EXERCISE MATERIAL START

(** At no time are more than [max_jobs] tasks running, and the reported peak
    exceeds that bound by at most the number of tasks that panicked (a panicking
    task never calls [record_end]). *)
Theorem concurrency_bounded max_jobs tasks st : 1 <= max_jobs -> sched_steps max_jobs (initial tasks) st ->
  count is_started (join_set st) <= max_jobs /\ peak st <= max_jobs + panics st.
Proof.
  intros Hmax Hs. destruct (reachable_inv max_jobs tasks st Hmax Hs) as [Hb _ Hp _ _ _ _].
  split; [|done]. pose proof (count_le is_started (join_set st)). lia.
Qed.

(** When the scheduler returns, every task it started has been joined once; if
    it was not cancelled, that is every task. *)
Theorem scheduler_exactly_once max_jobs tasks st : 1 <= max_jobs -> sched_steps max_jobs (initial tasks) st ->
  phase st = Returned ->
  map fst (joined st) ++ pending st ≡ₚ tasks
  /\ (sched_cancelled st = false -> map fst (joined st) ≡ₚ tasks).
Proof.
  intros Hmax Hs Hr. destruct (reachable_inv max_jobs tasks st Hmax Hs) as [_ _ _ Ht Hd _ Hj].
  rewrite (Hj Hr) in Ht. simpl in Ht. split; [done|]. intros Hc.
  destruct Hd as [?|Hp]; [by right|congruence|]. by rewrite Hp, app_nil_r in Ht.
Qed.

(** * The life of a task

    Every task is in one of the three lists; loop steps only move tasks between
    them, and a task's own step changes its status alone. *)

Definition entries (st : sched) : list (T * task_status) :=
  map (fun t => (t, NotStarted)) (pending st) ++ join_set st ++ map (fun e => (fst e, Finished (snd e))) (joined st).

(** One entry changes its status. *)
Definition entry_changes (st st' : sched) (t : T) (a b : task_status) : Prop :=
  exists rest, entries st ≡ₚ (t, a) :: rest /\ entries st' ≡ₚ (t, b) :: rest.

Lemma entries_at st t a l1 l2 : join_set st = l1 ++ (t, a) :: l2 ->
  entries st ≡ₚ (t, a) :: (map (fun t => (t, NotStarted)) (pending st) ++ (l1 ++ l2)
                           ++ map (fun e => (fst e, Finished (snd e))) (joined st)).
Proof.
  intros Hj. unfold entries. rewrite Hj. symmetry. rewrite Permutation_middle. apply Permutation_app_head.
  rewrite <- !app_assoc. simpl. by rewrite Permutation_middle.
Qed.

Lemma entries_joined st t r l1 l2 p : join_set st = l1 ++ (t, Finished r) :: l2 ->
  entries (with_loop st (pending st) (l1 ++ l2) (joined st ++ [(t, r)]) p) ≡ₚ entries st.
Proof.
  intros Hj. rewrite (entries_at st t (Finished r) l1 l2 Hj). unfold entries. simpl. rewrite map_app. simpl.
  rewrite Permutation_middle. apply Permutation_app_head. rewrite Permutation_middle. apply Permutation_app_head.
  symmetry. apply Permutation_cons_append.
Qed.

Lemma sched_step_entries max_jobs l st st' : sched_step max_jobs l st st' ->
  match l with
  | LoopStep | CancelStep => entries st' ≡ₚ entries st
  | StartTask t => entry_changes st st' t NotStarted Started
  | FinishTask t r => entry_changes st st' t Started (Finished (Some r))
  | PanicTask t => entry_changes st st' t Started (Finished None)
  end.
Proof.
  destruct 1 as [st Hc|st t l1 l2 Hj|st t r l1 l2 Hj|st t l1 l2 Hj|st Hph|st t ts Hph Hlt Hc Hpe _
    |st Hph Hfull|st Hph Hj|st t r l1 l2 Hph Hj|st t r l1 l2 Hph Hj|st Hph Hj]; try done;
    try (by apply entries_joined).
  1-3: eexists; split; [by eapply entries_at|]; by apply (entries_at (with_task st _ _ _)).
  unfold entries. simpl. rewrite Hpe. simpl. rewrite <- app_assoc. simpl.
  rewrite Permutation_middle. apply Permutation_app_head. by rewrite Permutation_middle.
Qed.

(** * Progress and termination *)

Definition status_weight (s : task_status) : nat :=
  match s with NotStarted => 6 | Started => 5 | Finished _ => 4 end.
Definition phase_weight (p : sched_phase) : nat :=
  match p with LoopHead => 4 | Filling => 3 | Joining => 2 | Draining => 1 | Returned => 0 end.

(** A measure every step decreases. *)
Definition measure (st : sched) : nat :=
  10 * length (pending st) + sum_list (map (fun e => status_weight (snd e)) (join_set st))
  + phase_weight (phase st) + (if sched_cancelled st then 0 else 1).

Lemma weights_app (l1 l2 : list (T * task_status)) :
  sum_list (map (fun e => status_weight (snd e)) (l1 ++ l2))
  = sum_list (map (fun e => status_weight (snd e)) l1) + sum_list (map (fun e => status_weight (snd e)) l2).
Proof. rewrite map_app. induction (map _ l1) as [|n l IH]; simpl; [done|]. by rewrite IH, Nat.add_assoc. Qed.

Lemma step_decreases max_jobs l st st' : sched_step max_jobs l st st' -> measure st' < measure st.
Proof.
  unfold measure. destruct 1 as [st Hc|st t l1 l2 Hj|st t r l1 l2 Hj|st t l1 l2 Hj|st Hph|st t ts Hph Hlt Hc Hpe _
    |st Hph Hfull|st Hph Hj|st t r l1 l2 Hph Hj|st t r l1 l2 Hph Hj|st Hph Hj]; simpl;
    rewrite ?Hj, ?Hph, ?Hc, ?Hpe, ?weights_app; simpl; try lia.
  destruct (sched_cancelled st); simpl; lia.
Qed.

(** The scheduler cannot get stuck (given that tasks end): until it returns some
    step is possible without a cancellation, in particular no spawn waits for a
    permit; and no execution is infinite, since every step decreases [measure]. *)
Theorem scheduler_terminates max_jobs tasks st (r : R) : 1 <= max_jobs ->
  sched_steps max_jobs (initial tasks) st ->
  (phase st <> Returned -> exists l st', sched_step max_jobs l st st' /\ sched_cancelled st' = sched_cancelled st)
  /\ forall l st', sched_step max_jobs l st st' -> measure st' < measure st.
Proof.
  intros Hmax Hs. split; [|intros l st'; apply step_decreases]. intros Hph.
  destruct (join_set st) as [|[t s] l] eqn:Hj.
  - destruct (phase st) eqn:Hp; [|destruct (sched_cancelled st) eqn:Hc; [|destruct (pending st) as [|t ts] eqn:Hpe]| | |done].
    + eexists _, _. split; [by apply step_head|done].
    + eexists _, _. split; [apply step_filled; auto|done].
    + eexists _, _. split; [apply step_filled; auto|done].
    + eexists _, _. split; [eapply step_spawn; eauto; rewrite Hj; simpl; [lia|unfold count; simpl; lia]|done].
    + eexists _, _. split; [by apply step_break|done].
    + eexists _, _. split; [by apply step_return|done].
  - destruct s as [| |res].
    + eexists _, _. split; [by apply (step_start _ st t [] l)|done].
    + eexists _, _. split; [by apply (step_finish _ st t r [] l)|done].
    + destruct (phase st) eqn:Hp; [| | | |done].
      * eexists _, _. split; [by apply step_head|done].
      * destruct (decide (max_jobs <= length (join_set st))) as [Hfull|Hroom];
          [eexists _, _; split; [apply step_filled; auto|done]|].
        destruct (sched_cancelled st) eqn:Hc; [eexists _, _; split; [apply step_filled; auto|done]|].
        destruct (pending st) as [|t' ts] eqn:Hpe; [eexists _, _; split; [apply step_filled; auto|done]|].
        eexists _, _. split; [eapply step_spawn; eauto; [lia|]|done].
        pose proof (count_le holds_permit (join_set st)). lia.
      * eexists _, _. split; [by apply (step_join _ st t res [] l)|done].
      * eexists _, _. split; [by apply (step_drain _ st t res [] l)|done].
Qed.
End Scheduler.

EXERCISE MATERIAL END

WORK ITEM
Transcribe all entries exactly as they are given.

SOLUTION TO THE PROBLEM
(** At no time are more than [max_jobs] tasks running, and the reported peak
    exceeds that bound by at most the number of tasks that panicked (a panicking
    task never calls [record_end]). *)
Theorem concurrency_bounded max_jobs tasks st : 1 <= max_jobs -> sched_steps max_jobs (initial tasks) st ->
  count is_started (join_set st) <= max_jobs /\ peak st <= max_jobs + panics st.
Proof.
  intros Hmax Hs. destruct (reachable_inv max_jobs tasks st Hmax Hs) as [Hb _ Hp _ _ _ _].
  split; [|done]. pose proof (count_le is_started (join_set st)). lia.
Qed.

(** When the scheduler returns, every task it started has been joined once; if
    it was not cancelled, that is every task. *)
Theorem scheduler_exactly_once max_jobs tasks st : 1 <= max_jobs -> sched_steps max_jobs (initial tasks) st ->
  phase st = Returned ->
  map fst (joined st) ++ pending st ≡ₚ tasks
  /\ (sched_cancelled st = false -> map fst (joined st) ≡ₚ tasks).
Proof.
  intros Hmax Hs Hr. destruct (reachable_inv max_jobs tasks st Hmax Hs) as [_ _ _ Ht Hd _ Hj].
  rewrite (Hj Hr) in Ht. simpl in Ht. split; [done|]. intros Hc.
  destruct Hd as [?|Hp]; [by right|congruence|]. by rewrite Hp, app_nil_r in Ht.
Qed.

(** * The life of a task

    Every task is in one of the three lists; loop steps only move tasks between
    them, and a task's own step changes its status alone. *)

Definition entries (st : sched) : list (T * task_status) :=
  map (fun t => (t, NotStarted)) (pending st) ++ join_set st ++ map (fun e => (fst e, Finished (snd e))) (joined st).

(** One entry changes its status. *)
Definition entry_changes (st st' : sched) (t : T) (a b : task_status) : Prop :=
  exists rest, entries st ≡ₚ (t, a) :: rest /\ entries st' ≡ₚ (t, b) :: rest.

Lemma entries_at st t a l1 l2 : join_set st = l1 ++ (t, a) :: l2 ->
  entries st ≡ₚ (t, a) :: (map (fun t => (t, NotStarted)) (pending st) ++ (l1 ++ l2)
                           ++ map (fun e => (fst e, Finished (snd e))) (joined st)).
Proof.
  intros Hj. unfold entries. rewrite Hj. symmetry. rewrite Permutation_middle. apply Permutation_app_head.
  rewrite <- !app_assoc. simpl. by rewrite Permutation_middle.
Qed.

Lemma entries_joined st t r l1 l2 p : join_set st = l1 ++ (t, Finished r) :: l2 ->
  entries (with_loop st (pending st) (l1 ++ l2) (joined st ++ [(t, r)]) p) ≡ₚ entries st.
Proof.
  intros Hj. rewrite (entries_at st t (Finished r) l1 l2 Hj). unfold entries. simpl. rewrite map_app. simpl.
  rewrite Permutation_middle. apply Permutation_app_head. rewrite Permutation_middle. apply Permutation_app_head.
  symmetry. apply Permutation_cons_append.
Qed.

Lemma sched_step_entries max_jobs l st st' : sched_step max_jobs l st st' ->
  match l with
  | LoopStep | CancelStep => entries st' ≡ₚ entries st
  | StartTask t => entry_changes st st' t NotStarted Started
  | FinishTask t r => entry_changes st st' t Started (Finished (Some r))
  | PanicTask t => entry_changes st st' t Started (Finished None)
  end.
Proof.
  destruct 1 as [st Hc|st t l1 l2 Hj|st t r l1 l2 Hj|st t l1 l2 Hj|st Hph|st t ts Hph Hlt Hc Hpe _
    |st Hph Hfull|st Hph Hj|st t r l1 l2 Hph Hj|st t r l1 l2 Hph Hj|st Hph Hj]; try done;
    try (by apply entries_joined).
  1-3: eexists; split; [by eapply entries_at|]; by apply (entries_at (with_task st _ _ _)).
  unfold entries. simpl. rewrite Hpe. simpl. rewrite <- app_assoc. simpl.
  rewrite Permutation_middle. apply Permutation_app_head. by rewrite Permutation_middle.
Qed.

(** * Progress and termination *)

Definition status_weight (s : task_status) : nat :=
  match s with NotStarted => 6 | Started => 5 | Finished _ => 4 end.
Definition phase_weight (p : sched_phase) : nat :=
  match p with LoopHead => 4 | Filling => 3 | Joining => 2 | Draining => 1 | Returned => 0 end.

(** A measure every step decreases. *)
Definition measure (st : sched) : nat :=
  10 * length (pending st) + sum_list (map (fun e => status_weight (snd e)) (join_set st))
  + phase_weight (phase st) + (if sched_cancelled st then 0 else 1).

Lemma weights_app (l1 l2 : list (T * task_status)) :
  sum_list (map (fun e => status_weight (snd e)) (l1 ++ l2))
  = sum_list (map (fun e => status_weight (snd e)) l1) + sum_list (map (fun e => status_weight (snd e)) l2).
Proof. rewrite map_app. induction (map _ l1) as [|n l IH]; simpl; [done|]. by rewrite IH, Nat.add_assoc. Qed.

Lemma step_decreases max_jobs l st st' : sched_step max_jobs l st st' -> measure st' < measure st.
Proof.
  unfold measure. destruct 1 as [st Hc|st t l1 l2 Hj|st t r l1 l2 Hj|st t l1 l2 Hj|st Hph|st t ts Hph Hlt Hc Hpe _
    |st Hph Hfull|st Hph Hj|st t r l1 l2 Hph Hj|st t r l1 l2 Hph Hj|st Hph Hj]; simpl;
    rewrite ?Hj, ?Hph, ?Hc, ?Hpe, ?weights_app; simpl; try lia.
  destruct (sched_cancelled st); simpl; lia.
Qed.

(** The scheduler cannot get stuck (given that tasks end): until it returns some
    step is possible without a cancellation, in particular no spawn waits for a
    permit; and no execution is infinite, since every step decreases [measure]. *)
Theorem scheduler_terminates max_jobs tasks st (r : R) : 1 <= max_jobs ->
  sched_steps max_jobs (initial tasks) st ->
  (phase st <> Returned -> exists l st', sched_step max_jobs l st st' /\ sched_cancelled st' = sched_cancelled st)
  /\ forall l st', sched_step max_jobs l st st' -> measure st' < measure st.
Proof.
  intros Hmax Hs. split; [|intros l st'; apply step_decreases]. intros Hph.
  destruct (join_set st) as [|[t s] l] eqn:Hj.
  - destruct (phase st) eqn:Hp; [|destruct (sched_cancelled st) eqn:Hc; [|destruct (pending st) as [|t ts] eqn:Hpe]| | |done].
    + eexists _, _. split; [by apply step_head|done].
    + eexists _, _. split; [apply step_filled; auto|done].
    + eexists _, _. split; [apply step_filled; auto|done].
    + eexists _, _. split; [eapply step_spawn; eauto; rewrite Hj; simpl; [lia|unfold count; simpl; lia]|done].
    + eexists _, _. split; [by apply step_break|done].
    + eexists _, _. split; [by apply step_return|done].
  - destruct s as [| |res].
    + eexists _, _. split; [by apply (step_start _ st t [] l)|done].
    + eexists _, _. split; [by apply (step_finish _ st t r [] l)|done].
    + destruct (phase st) eqn:Hp; [| | | |done].
      * eexists _, _. split; [by apply step_head|done].
      * destruct (decide (max_jobs <= length (join_set st))) as [Hfull|Hroom];
          [eexists _, _; split; [apply step_filled; auto|done]|].
        destruct (sched_cancelled st) eqn:Hc; [eexists _, _; split; [apply step_filled; auto|done]|].
        destruct (pending st) as [|t' ts] eqn:Hpe; [eexists _, _; split; [apply step_filled; auto|done]|].
        eexists _, _. split; [eapply step_spawn; eauto; [lia|]|done].
        pose proof (count_le holds_permit (join_set st)). lia.
      * eexists _, _. split; [by apply (step_join _ st t res [] l)|done].
      * eexists _, _. split; [by apply (step_drain _ st t res [] l)|done].
Qed.
End Scheduler.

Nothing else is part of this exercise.